### Saved entries
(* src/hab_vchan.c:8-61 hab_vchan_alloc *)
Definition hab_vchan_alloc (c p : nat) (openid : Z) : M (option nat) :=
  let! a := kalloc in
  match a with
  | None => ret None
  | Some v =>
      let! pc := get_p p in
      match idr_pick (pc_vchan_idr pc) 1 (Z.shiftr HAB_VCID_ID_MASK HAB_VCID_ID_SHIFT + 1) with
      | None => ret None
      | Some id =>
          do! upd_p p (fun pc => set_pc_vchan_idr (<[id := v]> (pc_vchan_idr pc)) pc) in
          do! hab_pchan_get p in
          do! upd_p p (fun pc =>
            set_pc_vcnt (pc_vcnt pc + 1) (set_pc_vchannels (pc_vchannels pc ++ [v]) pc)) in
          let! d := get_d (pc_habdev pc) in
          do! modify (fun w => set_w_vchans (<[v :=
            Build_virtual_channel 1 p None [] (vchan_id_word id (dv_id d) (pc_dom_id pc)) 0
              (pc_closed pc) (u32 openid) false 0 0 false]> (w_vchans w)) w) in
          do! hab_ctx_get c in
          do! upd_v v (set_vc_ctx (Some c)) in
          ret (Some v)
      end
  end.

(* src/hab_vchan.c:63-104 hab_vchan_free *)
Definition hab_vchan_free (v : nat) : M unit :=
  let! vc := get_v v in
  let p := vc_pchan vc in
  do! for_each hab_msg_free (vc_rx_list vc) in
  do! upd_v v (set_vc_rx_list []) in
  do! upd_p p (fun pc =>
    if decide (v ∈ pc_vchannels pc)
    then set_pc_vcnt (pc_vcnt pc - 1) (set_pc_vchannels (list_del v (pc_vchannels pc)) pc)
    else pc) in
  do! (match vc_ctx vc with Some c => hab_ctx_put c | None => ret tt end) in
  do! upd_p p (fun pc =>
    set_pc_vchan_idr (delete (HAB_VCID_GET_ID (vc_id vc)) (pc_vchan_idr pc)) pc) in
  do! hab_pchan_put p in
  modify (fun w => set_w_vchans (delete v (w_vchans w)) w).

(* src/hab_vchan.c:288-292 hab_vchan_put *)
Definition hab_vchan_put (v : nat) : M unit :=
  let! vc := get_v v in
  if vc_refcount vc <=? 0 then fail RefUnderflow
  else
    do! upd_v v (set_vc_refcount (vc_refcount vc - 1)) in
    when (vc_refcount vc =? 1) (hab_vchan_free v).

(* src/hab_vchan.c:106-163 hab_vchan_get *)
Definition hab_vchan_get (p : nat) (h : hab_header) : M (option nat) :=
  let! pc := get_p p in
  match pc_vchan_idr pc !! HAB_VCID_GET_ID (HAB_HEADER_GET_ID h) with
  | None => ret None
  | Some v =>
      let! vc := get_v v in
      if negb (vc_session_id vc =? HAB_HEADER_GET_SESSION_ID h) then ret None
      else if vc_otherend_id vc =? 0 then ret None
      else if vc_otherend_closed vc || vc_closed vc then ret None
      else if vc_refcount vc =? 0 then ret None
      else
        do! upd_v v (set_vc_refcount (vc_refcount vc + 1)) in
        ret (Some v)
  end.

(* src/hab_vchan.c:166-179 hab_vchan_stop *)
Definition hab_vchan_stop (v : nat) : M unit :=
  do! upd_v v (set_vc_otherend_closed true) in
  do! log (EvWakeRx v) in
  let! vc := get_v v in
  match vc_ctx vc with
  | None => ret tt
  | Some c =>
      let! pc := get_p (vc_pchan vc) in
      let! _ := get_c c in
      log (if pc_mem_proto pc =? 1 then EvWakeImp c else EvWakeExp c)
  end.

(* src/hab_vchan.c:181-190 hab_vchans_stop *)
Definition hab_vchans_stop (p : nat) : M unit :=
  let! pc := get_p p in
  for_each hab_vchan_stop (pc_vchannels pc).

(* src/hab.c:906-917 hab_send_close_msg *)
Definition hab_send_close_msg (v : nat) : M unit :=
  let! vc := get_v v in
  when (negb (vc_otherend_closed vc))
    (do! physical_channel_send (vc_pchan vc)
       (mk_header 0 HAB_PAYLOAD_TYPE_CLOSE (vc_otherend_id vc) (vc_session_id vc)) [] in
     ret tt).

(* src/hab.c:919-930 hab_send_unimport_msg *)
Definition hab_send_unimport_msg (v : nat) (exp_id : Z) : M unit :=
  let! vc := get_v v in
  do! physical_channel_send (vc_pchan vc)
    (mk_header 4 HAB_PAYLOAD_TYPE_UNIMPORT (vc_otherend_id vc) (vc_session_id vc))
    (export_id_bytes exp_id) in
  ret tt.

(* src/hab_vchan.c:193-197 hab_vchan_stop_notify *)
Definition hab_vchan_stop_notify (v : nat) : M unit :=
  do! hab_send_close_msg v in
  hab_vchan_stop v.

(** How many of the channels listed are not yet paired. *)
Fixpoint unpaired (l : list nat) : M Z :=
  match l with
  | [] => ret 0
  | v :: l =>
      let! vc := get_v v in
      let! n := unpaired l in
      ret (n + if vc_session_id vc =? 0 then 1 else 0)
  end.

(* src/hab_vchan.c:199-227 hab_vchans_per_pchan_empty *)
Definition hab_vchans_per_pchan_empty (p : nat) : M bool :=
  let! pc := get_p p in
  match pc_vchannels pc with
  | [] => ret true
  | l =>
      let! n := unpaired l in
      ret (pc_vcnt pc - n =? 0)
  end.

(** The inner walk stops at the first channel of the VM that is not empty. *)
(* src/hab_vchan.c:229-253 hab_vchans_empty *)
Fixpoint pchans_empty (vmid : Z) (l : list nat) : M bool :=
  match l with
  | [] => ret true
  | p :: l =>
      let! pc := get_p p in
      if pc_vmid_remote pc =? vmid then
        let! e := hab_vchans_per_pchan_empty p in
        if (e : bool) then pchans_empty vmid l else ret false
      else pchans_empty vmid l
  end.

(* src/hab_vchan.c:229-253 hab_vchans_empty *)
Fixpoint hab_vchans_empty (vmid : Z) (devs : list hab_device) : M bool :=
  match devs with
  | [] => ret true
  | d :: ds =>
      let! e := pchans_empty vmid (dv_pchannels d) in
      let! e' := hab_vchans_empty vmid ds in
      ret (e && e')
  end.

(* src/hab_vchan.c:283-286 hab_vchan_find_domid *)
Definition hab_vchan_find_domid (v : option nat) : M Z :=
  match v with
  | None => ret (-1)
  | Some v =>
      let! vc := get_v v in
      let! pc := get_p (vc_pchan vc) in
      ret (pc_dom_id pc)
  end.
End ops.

### PROBLEM REQUIREMENTS
From the data, collect all lines where the string "bool" appears.

### ANSWER SECTION
Definition hab_vchans_per_pchan_empty (p : nat) : M bool :=
Fixpoint pchans_empty (vmid : Z) (l : list nat) : M bool :=
        if (e : bool) then pchans_empty vmid l else ret false
Fixpoint hab_vchans_empty (vmid : Z) (devs : list hab_device) : M bool :=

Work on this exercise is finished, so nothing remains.